● Task directions:
Give the listing again exactly as written.

● Records supplied:
(** X20. The candidates are processed by descending priority and, within one
    priority, by ascending start line; candidates that agree on both keep
    the order in which they were generated. *)
Theorem candidates_processed_by_priority :
  forall candidates : list ContentCandidate,
    let sorted := sortBy candidateAfter candidates in
    Permutation candidates sorted
    /\ ForallOrdPairs priorityOrder sorted
    /\ forall p l : Z,
        filter (fun c => (priority c =? p) && (line (start (range c)) =? l))
               sorted
        = filter (fun c => (priority c =? p) && (line (start (range c)) =? l))
                 candidates.
Proof.
  intros candidates sorted. split; [apply sortBy_perm|]. split.
  - apply sortBy_sorted; unfold candidateAfter, priorityOrder.
    + intros a b.
      destruct (priority b - priority a =? 0) eqn:E; simpl;
        rewrite Z.gtb_ltb, Z.ltb_ge; [apply Z.eqb_eq in E|apply Z.eqb_neq in E];
        lia.
    + intros a b.
      destruct (priority b - priority a =? 0) eqn:E; simpl;
        rewrite Z.gtb_ltb, Z.ltb_lt; [apply Z.eqb_eq in E|apply Z.eqb_neq in E];
        lia.
    + intros a b c. lia.
  - intros p l. apply sortBy_filter. unfold candidateAfter.
    intros x y Hafter Hx.
    apply andb_prop in Hx. destruct Hx as [Hp Hl].
    apply Z.eqb_eq in Hp. apply Z.eqb_eq in Hl.
    apply andb_false_iff.
    destruct (priority y - priority x =? 0) eqn:E; simpl in Hafter;
      rewrite Z.gtb_ltb, Z.ltb_lt in Hafter.
    + right. apply Z.eqb_neq. lia.
    + left. apply Z.eqb_neq. apply Z.eqb_neq in E. lia.
Qed.

(** X23. The blocks of the summary follow the source: ascending start line,
    and blocks with the same start line in the order of their
    acceptance. *)
Theorem blocks_assembled_in_source_order :
  forall parts : list CollectedPart,
    let sorted := sortBy partAfter parts in
    Permutation parts sorted
    /\ ForallOrdPairs (fun a b => startLine a <= startLine b) sorted
    /\ forall l : Z,
        filter (fun part => startLine part =? l) sorted
        = filter (fun part => startLine part =? l) parts.
Proof.
  intros parts sorted. split; [apply sortBy_perm|]. split.
  - apply sortBy_sorted; unfold partAfter.
    + intros a b. rewrite Z.gtb_ltb, Z.ltb_ge. lia.
    + intros a b. rewrite Z.gtb_ltb, Z.ltb_lt. lia.
    + intros a b c. lia.
  - intros l. apply sortBy_filter. unfold partAfter.
    intros x y Hafter Hx. rewrite Z.gtb_ltb, Z.ltb_lt in Hafter.
    apply Z.eqb_eq in Hx. apply Z.eqb_neq. lia.
Qed.

End SortOrders.

(** ** The summary of a sample file *)

Section ReturnedSummary.

Lemma summary_returned_nonempty_witness :
  exists summary,
    intelligentlySummarizeFileContent maxReferenced sampleFile None None 200
    = Ok summary
    /\ summary <> [].
Proof.
  apply (@summary_returned_nonempty maxReferenced sampleFile None None 200).
  - exact I.
  - vm_compute. reflexivity.
Defined.
(** C4: with a prefix rewrite ([defaultPrefix] or [customPrefix]) and a
    resolved match without prefix, [bind] fails with the message that the
    prefix match must be set. *)
Theorem prefix_rewrite_requires_prefix_match
  (this : HttpGatewayRouteSpec) (scope : Construct) (r : HttpGatewayRouteRewrite) :
  httpRewrite this = Some r ->
  PrefixRewriteAction r ->
  prefixPath this scope = None ->
  HttpGatewayRouteSpec_bind this scope = Throw PrefixRewriteRequiresPrefixMatch.
Proof.
  intros Hr Ha Hp. apply HttpGatewayRouteSpec_bind_throws_prefix_rewrite.
  - now left.
  - unfold rewriteBoundPrefix. rewrite Hr. now apply PrefixRewriteAction_bound.
  - rewrite matchPrefix_prefixPath, Hp. now destruct (httpMatch this).
Qed.

(** C5 (amended): with a path rewrite and a supplied match that binds a
    prefix starting with "/", [bind] fails with the message that prefix match
    and path rewrite cannot both be set. *)
Theorem path_rewrite_conflicts_with_prefix_match
  (this : HttpGatewayRouteSpec) (scope : Construct)
  (m : HttpGatewayRouteMatch) (p : string) (r : HttpGatewayRouteRewrite) :
  httpMatch this = Some m ->
  prefix (requestMatch (HttpGatewayRouteMatch_bind m scope)) = Some p ->
  String.prefix "/" p = true ->
  httpRewrite this = Some r ->
  PathRewriteAction r ->
  HttpGatewayRouteSpec_bind this scope = Throw PathRewriteConflictsWithPrefixMatch.
Proof.
  intros Hm Hp Hs Hr Ha.
  assert (Hpp : prefixPath this scope = Some p) by (unfold prefixPath; now rewrite Hm).
  apply HttpGatewayRouteSpec_bind_throws_path_rewrite.
  - now exists p.
  - unfold rewriteBoundPrefix. rewrite Hr. now apply PathRewriteAction_bound.
  - unfold rewriteBoundPath. rewrite Hr. now apply PathRewriteAction_bound.
  - rewrite matchPrefix_prefixPath, Hm, Hpp. now apply truthy_starts_with_slash.
Qed.

(** ** Defaulting and the pairing checks *)

(** Without a match, the format check and the compiled output see the
    prefix "/", while both pairing checks see no prefix. *)
Lemma pairing_checks_read_undefaulted_prefix
  (this : HttpGatewayRouteSpec) (scope : Construct) :
  httpMatch this = None ->
  prefixPath this scope = Some "/" /\ matchPrefix this scope = None.
Proof. intros Hm. unfold prefixPath, matchPrefix. now rewrite Hm. Qed.

Lemma default_match_rejects_prefix_rewrite
  (this : HttpGatewayRouteSpec) (scope : Construct) (r : HttpGatewayRouteRewrite) :
  httpMatch this = None ->
  httpRewrite this = Some r ->
  PrefixRewriteAction r ->
  HttpGatewayRouteSpec_bind this scope = Throw PrefixRewriteRequiresPrefixMatch.
Proof.
  intros Hm Hr Ha.
  destruct (pairing_checks_read_undefaulted_prefix this scope Hm) as [Hp Hmp].
  apply HttpGatewayRouteSpec_bind_throws_prefix_rewrite.
  - right; right. now exists "/".
  - unfold rewriteBoundPrefix. rewrite Hr. now apply PrefixRewriteAction_bound.
  - now rewrite Hmp.
Qed.

(** Without a match, a path rewrite is let through and the compiled route
    carries the prefix match "/" next to the path rewrite. *)
Lemma default_match_accepts_path_rewrite
  (routeTarget : IVirtualService) (scope : Construct) :
  exists config http rewrite,
    GatewayRouteSpec_bind (defaultMatchPathRewriteSpec routeTarget) scope = Return config
    /\ httpSpecConfig config = Some http
    /\ prefix (httpRouteMatch http) = Some "/"
    /\ httpActionRewrite (httpRouteAction http) = Some rewrite
    /\ actionRewritePath rewrite = Some {| rewriteExact := Some "/check" |}.
Proof. do 3 eexists. repeat split. Qed.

● Reply:
(** X20. The candidates are processed by descending priority and, within one
    priority, by ascending start line; candidates that agree on both keep
    the order in which they were generated. *)
Theorem candidates_processed_by_priority :
  forall candidates : list ContentCandidate,
    let sorted := sortBy candidateAfter candidates in
    Permutation candidates sorted
    /\ ForallOrdPairs priorityOrder sorted
    /\ forall p l : Z,
        filter (fun c => (priority c =? p) && (line (start (range c)) =? l))
               sorted
        = filter (fun c => (priority c =? p) && (line (start (range c)) =? l))
                 candidates.
Proof.
  intros candidates sorted. split; [apply sortBy_perm|]. split.
  - apply sortBy_sorted; unfold candidateAfter, priorityOrder.
    + intros a b.
      destruct (priority b - priority a =? 0) eqn:E; simpl;
        rewrite Z.gtb_ltb, Z.ltb_ge; [apply Z.eqb_eq in E|apply Z.eqb_neq in E];
        lia.
    + intros a b.
      destruct (priority b - priority a =? 0) eqn:E; simpl;
        rewrite Z.gtb_ltb, Z.ltb_lt; [apply Z.eqb_eq in E|apply Z.eqb_neq in E];
        lia.
    + intros a b c. lia.
  - intros p l. apply sortBy_filter. unfold candidateAfter.
    intros x y Hafter Hx.
    apply andb_prop in Hx. destruct Hx as [Hp Hl].
    apply Z.eqb_eq in Hp. apply Z.eqb_eq in Hl.
    apply andb_false_iff.
    destruct (priority y - priority x =? 0) eqn:E; simpl in Hafter;
      rewrite Z.gtb_ltb, Z.ltb_lt in Hafter.
    + right. apply Z.eqb_neq. lia.
    + left. apply Z.eqb_neq. apply Z.eqb_neq in E. lia.
Qed.

(** X23. The blocks of the summary follow the source: ascending start line,
    and blocks with the same start line in the order of their
    acceptance. *)
Theorem blocks_assembled_in_source_order :
  forall parts : list CollectedPart,
    let sorted := sortBy partAfter parts in
    Permutation parts sorted
    /\ ForallOrdPairs (fun a b => startLine a <= startLine b) sorted
    /\ forall l : Z,
        filter (fun part => startLine part =? l) sorted
        = filter (fun part => startLine part =? l) parts.
Proof.
  intros parts sorted. split; [apply sortBy_perm|]. split.
  - apply sortBy_sorted; unfold partAfter.
    + intros a b. rewrite Z.gtb_ltb, Z.ltb_ge. lia.
    + intros a b. rewrite Z.gtb_ltb, Z.ltb_lt. lia.
    + intros a b c. lia.
  - intros l. apply sortBy_filter. unfold partAfter.
    intros x y Hafter Hx. rewrite Z.gtb_ltb, Z.ltb_lt in Hafter.
    apply Z.eqb_eq in Hx. apply Z.eqb_neq. lia.
Qed.

End SortOrders.

(** ** The summary of a sample file *)

Section ReturnedSummary.

Lemma summary_returned_nonempty_witness :
  exists summary,
    intelligentlySummarizeFileContent maxReferenced sampleFile None None 200
    = Ok summary
    /\ summary <> [].
Proof.
  apply (@summary_returned_nonempty maxReferenced sampleFile None None 200).
  - exact I.
  - vm_compute. reflexivity.
Defined.
(** C4: with a prefix rewrite ([defaultPrefix] or [customPrefix]) and a
    resolved match without prefix, [bind] fails with the message that the
    prefix match must be set. *)
Theorem prefix_rewrite_requires_prefix_match
  (this : HttpGatewayRouteSpec) (scope : Construct) (r : HttpGatewayRouteRewrite) :
  httpRewrite this = Some r ->
  PrefixRewriteAction r ->
  prefixPath this scope = None ->
  HttpGatewayRouteSpec_bind this scope = Throw PrefixRewriteRequiresPrefixMatch.
Proof.
  intros Hr Ha Hp. apply HttpGatewayRouteSpec_bind_throws_prefix_rewrite.
  - now left.
  - unfold rewriteBoundPrefix. rewrite Hr. now apply PrefixRewriteAction_bound.
  - rewrite matchPrefix_prefixPath, Hp. now destruct (httpMatch this).
Qed.

(** C5 (amended): with a path rewrite and a supplied match that binds a
    prefix starting with "/", [bind] fails with the message that prefix match
    and path rewrite cannot both be set. *)
Theorem path_rewrite_conflicts_with_prefix_match
  (this : HttpGatewayRouteSpec) (scope : Construct)
  (m : HttpGatewayRouteMatch) (p : string) (r : HttpGatewayRouteRewrite) :
  httpMatch this = Some m ->
  prefix (requestMatch (HttpGatewayRouteMatch_bind m scope)) = Some p ->
  String.prefix "/" p = true ->
  httpRewrite this = Some r ->
  PathRewriteAction r ->
  HttpGatewayRouteSpec_bind this scope = Throw PathRewriteConflictsWithPrefixMatch.
Proof.
  intros Hm Hp Hs Hr Ha.
  assert (Hpp : prefixPath this scope = Some p) by (unfold prefixPath; now rewrite Hm).
  apply HttpGatewayRouteSpec_bind_throws_path_rewrite.
  - now exists p.
  - unfold rewriteBoundPrefix. rewrite Hr. now apply PathRewriteAction_bound.
  - unfold rewriteBoundPath. rewrite Hr. now apply PathRewriteAction_bound.
  - rewrite matchPrefix_prefixPath, Hm, Hpp. now apply truthy_starts_with_slash.
Qed.

(** ** Defaulting and the pairing checks *)

(** Without a match, the format check and the compiled output see the
    prefix "/", while both pairing checks see no prefix. *)
Lemma pairing_checks_read_undefaulted_prefix
  (this : HttpGatewayRouteSpec) (scope : Construct) :
  httpMatch this = None ->
  prefixPath this scope = Some "/" /\ matchPrefix this scope = None.
Proof. intros Hm. unfold prefixPath, matchPrefix. now rewrite Hm. Qed.

Lemma default_match_rejects_prefix_rewrite
  (this : HttpGatewayRouteSpec) (scope : Construct) (r : HttpGatewayRouteRewrite) :
  httpMatch this = None ->
  httpRewrite this = Some r ->
  PrefixRewriteAction r ->
  HttpGatewayRouteSpec_bind this scope = Throw PrefixRewriteRequiresPrefixMatch.
Proof.
  intros Hm Hr Ha.
  destruct (pairing_checks_read_undefaulted_prefix this scope Hm) as [Hp Hmp].
  apply HttpGatewayRouteSpec_bind_throws_prefix_rewrite.
  - right; right. now exists "/".
  - unfold rewriteBoundPrefix. rewrite Hr. now apply PrefixRewriteAction_bound.
  - now rewrite Hmp.
Qed.

(** Without a match, a path rewrite is let through and the compiled route
    carries the prefix match "/" next to the path rewrite. *)
Lemma default_match_accepts_path_rewrite
  (routeTarget : IVirtualService) (scope : Construct) :
  exists config http rewrite,
    GatewayRouteSpec_bind (defaultMatchPathRewriteSpec routeTarget) scope = Return config
    /\ httpSpecConfig config = Some http
    /\ prefix (httpRouteMatch http) = Some "/"
    /\ httpActionRewrite (httpRouteAction http) = Some rewrite
    /\ actionRewritePath rewrite = Some {| rewriteExact := Some "/check" |}.
Proof. do 3 eexists. repeat split. Qed.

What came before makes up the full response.